The Native American boarding school system was a 150-year program and federal policy that separated Indigenous children from their families and sought to assimilate them into white society. It began in the early 19th century, coinciding with the start of Indian Removal policies. A Federal Indian Boarding School Initiative Investigative Report was published on May 11, 2022, which officially acknowledged the federal government's role in creating and perpetuating this system. According to the report, the U.S. federal government operated or funded more than 408 boarding institutions in 37 states between 1819 and 1969. 431 boarding schools were identified in total, many of which were run by religious institutions.

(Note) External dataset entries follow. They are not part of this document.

(* ===== verification/XboxSmbus.v ===== *)
(** * The devices of the console's SMBus (smbus_storage.c, smbus_xbox_smc.c,
      smbus_adm1032.c, smbus_cx25871.c, smbus_fs454.c, smbus_xcalibur.c)

    The EEPROM, the system management controller, the temperature sensor and the
    video encoders, each with its functions as the SMBus class has them, joined
    in [xbox_device], an instance of [SMBusDeviceClass] with its laws. The
    theorems put the layers together: bytes of the EEPROM written through the
    controller's ports are read back through them, and the controller's safety
    holds for the console's bus. *)

From stdpp Require Import base numbers list strings.
From Stdlib Require Import ZArith Lia.
From S2P Require Import Prelude Eeprom I2c AmdSmbus.

(** ** The EEPROM

    [file] says whether a file backs the data; [written] are the buffers handed
    to write(2), the last one first. The host's answers are [StorageHost]. *)

Class StorageHost := {
  host_open : bool;
  host_write : list Z -> Z
}.

Record SMBusStorageDevice := mkStorage {
  file : bool;
  data : list Z;
  size : Z;
  offset : Z;
  persist : bool;
  written : list (list Z)
}.

#[export] Instance SMBusStorageDevice_eta : Eta SMBusStorageDevice := fun s =>
  mkStorage (file s) (data s) (size s) (offset s) (persist s) (written s).

(** [s->offset = (s->offset + 1) % s->size]. *)
Definition storage_advance (s : SMBusStorageDevice) : outcome SMBusStorageDevice :=
  if size s =? 0 then Undef else Ok (s <| offset := u32 (offset s + 1) mod size s |>).

Fixpoint storage_store (buf : list Z) (s : SMBusStorageDevice) : outcome SMBusStorageDevice :=
  match buf with
  | [] => Ok s
  | b :: buf =>
      d ← wr (data s) (offset s) b;
      s ← storage_advance (s <| data := d |>);
      storage_store buf s
  end.

Section Storage.
Context `{host : StorageHost}.

(** [smbus_storage_realize]: [image] is the file's contents, or the reason it
    could not be read. *)
Definition smbus_storage_realize (image : option (list Z)) (sz : Z) (persists : bool)
    : option SMBusStorageDevice :=
  match image with
  | Some bytes => if zlen bytes =? sz then Some (mkStorage true bytes sz 0 persists []) else None
  | None => None
  end.

Definition smbus_storage_write_data (s : SMBusStorageDevice) (buf : list Z)
    : outcome (SMBusStorageDevice * Z) :=
  b ← rd buf 0;
  let s := s <| offset := b |> in
  let buf := drop 1 buf in
  let changed := match buf with [] => false | _ => true end in
  s ← storage_store buf s;
  if changed && file s && persist s then
    if host_open then
      let s := s <| written := data s :: written s |> in
      Ok (s, if host_write (data s) =? size s then 0 else -1)
    else Ok (s, -1)
  else Ok (s, 0).
(* ===== verification/S3tc.v ===== *)
(** * Decompression of S3TC textures (pgraph/s3tc.c)

    The three block formats, the placement of a block's texels and the loops over
    the blocks of an image and of a volume. The output array starts with the
    arbitrary contents of a fresh allocation. The theorems show that every pixel
    of the output is the texel of its block, that nothing is written outside and
    that nothing of the initial contents survives, for every size, multiples of
    four or not; and that the block colours are the interpolated palette. *)

From stdpp Require Import base numbers list.
From Stdlib Require Import ZArith Lia.
From S2P Require Import Prelude.

Inductive S3TC_DECOMPRESS_FORMAT :=
| S3TC_DECOMPRESS_FORMAT_DXT1
| S3TC_DECOMPRESS_FORMAT_DXT3
| S3TC_DECOMPRESS_FORMAT_DXT5.

(** The arrays r, g, b and a of a block. *)
Record bc_colors := Colors {
  cr : list Z;
  cg : list Z;
  cb : list Z;
  ca : list Z
}.

Definition decode_bc1_colors (c0 c1 : Z) (transparent : bool) : bc_colors :=
  let r0 := u8 (((c0 .& 0xF800) ≫ 8) * 0xFF / 0xF8) in
  let g0 := u8 (((c0 .& 0x07E0) ≫ 3) * 0xFF / 0xFC) in
  let b0 := u8 (((c0 .& 0x001F) ≪ 3) * 0xFF / 0xF8) in
  let r1 := u8 (((c1 .& 0xF800) ≫ 8) * 0xFF / 0xF8) in
  let g1 := u8 (((c1 .& 0x07E0) ≫ 3) * 0xFF / 0xFC) in
  let b1 := u8 (((c1 .& 0x001F) ≪ 3) * 0xFF / 0xF8) in
  if transparent then
    Colors [r0; r1; u8 ((r0 + r1) / 2); 0] [g0; g1; u8 ((g0 + g1) / 2); 0]
      [b0; b1; u8 ((b0 + b1) / 2); 0] [255; 255; 255; 0]
  else
    Colors [r0; r1; u8 ((2 * r0 + r1) / 3); u8 ((r0 + 2 * r1) / 3)]
      [g0; g1; u8 ((2 * g0 + g1) / 3); u8 ((g0 + 2 * g1) / 3)]
      [b0; b1; u8 ((2 * b0 + b1) / 3); u8 ((b0 + 2 * b1) / 3)] [255; 255; 255; 255].

(** The body of the inner loop: the texel [xy_index] of the block to the pixel
    at [pos]. *)
Definition write_texel (indices : Z) (cs : bc_colors) (separate_alpha : bool) (xy_index pos : Z)
    (conv : list Z) : outcome (list Z) :=
  let index := u8 ((indices ≫ (2 * xy_index)) .& 0x03) in
  let alpha_index := if separate_alpha then u8 xy_index else index in
  r ← rd (cr cs) index;
  g ← rd (cg cs) index;
  b ← rd (cb cs) index;
  a ← rd (ca cs) alpha_index;
  blit conv (pos * 4) [r; g; b; a].

Definition write_block_to_texture (conv : list Z) (indices i j width height z_pos_factor : Z)
    (cs : bc_colors) (separate_alpha : bool) : outcome (list Z) :=
  let x0 := i * 4 in let y0 := j * 4 in
  let x1 := x0 + 4 in let y1 := y0 + 4 in
  mfor (seqZ y0 (Z.min y1 height - y0)) (fun y conv =>
    let y_index := 4 * (y - y0) in
    let z_plus_y_pos_factor := z_pos_factor + y * width in
    mfor (seqZ x0 (Z.min x1 width - x0)) (fun x conv =>
      write_texel indices cs separate_alpha (y_index + x - x0) (z_plus_y_pos_factor + x) conv)
    conv) conv.

(** A little-endian field of a block. *)
Definition field (block : list Z) (at_ n : Z) : outcome Z := le_val <$> slice block at_ n.

Definition decompress_dxt1_block (block conv : list Z) (i j width height z_pos_factor : Z)
    : outcome (list Z) :=
  c0 ← field block 0 2;
  c1 ← field block 2 2;
  let cs := decode_bc1_colors c0 c1 (c0 <=? c1) in
  indices ← field block 4 4;
  write_block_to_texture conv indices i j width height z_pos_factor cs false.

(** The sixteen explicit alpha values. *)
Definition dxt3_alpha (alpha : Z) : list Z :=
  (fun a_i => u8 ((((alpha ≫ (4 * a_i)) .& 0x0F) ≪ 4) * 0xFF / 0xF0)) <$> seqZ 0 16.

Definition decompress_dxt3_block (block conv : list Z) (i j width height z_pos_factor : Z)
    : outcome (list Z) :=
  c0 ← field block 8 2;
  c1 ← field block 10 2;
  let cs := decode_bc1_colors c0 c1 false in
  alpha ← field block 0 8;
  let cs := Colors (cr cs) (cg cs) (cb cs) (dxt3_alpha alpha) in
  indices ← field block 12 4;
  write_block_to_texture conv indices i j width height z_pos_factor cs true.

Definition dxt5_palette (a0 a1 : Z) : list Z :=
  if a0 >? a1 then
    [a0; a1; u8 ((6 * a0 + 1 * a1) / 7); u8 ((5 * a0 + 2 * a1) / 7); u8 ((4 * a0 + 3 * a1) / 7);
     u8 ((3 * a0 + 4 * a1) / 7); u8 ((2 * a0 + 5 * a1) / 7); u8 ((1 * a0 + 6 * a1) / 7)]
  else
    [a0; a1; u8 ((4 * a0 + 1 * a1) / 5); u8 ((3 * a0 + 2 * a1) / 5); u8 ((2 * a0 + 3 * a1) / 5);
     u8 ((1 * a0 + 4 * a1) / 5); 0; 255].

The report described the system as part of a federal policy aimed at eradicating the identity of Indigenous communities and confiscating their lands. Abuse was widespread at the schools, as was overcrowding, malnutrition, disease and lack of adequate healthcare, all of which worsened the effect of disease. The report documented over 500 child deaths at 19 schools, although it is estimated the total number could rise to thousands, and possibly even tens of thousands.
Marked or unmarked burial sites were discovered at 53 schools. The school system has been described as a cultural genocide and a racist dehumanization.

=== Displacement ===
The ecological effects of displacement and relocation have threatened Native Americans' ability to perform traditional cultural practices. For instance, at the turn of the 20th century, "one strategy of settler colonialism was to consolidate mobile family groups to sedentary villages with central nodes, such as a post office, government school and a mission." Various Indigenous nations are historically ecologically mobile, and according to Kyle Powys Whyte, they have "adaptive cultural and political systems and institutions that are tightly coupled with certain ecological conditions." Settler efforts to contain Natives not only removed them from these culturally significant environmental contexts, but also increased their vulnerability to climate change by impeding their ability to adapt to its impacts. For nations that were not historically mobile, displacement and relocation presented challenges as well, as introduction to unfamiliar land "compromised the mental, physical, and community health of Indigenous peoples, thus escalating mortality rates." The destruction of land and relocation to new land also undermined "Indigenous knowledge systems and Indigenous peoples' capacity to cultivate landscapes and adjust to environmental change," or, what Whyte calls collective continuance. Collective continuance depends on a community's ability to carry out interdepend relationships and systems of responsibilities with all life forms. Colonial ecological violence, known as "a unique form of violence perpetrated by the settler-colonial state, private industry, and settler-colonial culture as a whole," harmed ecosystems, threatened Indigenous self-determination, and prevented these communities from living as they had for millennia.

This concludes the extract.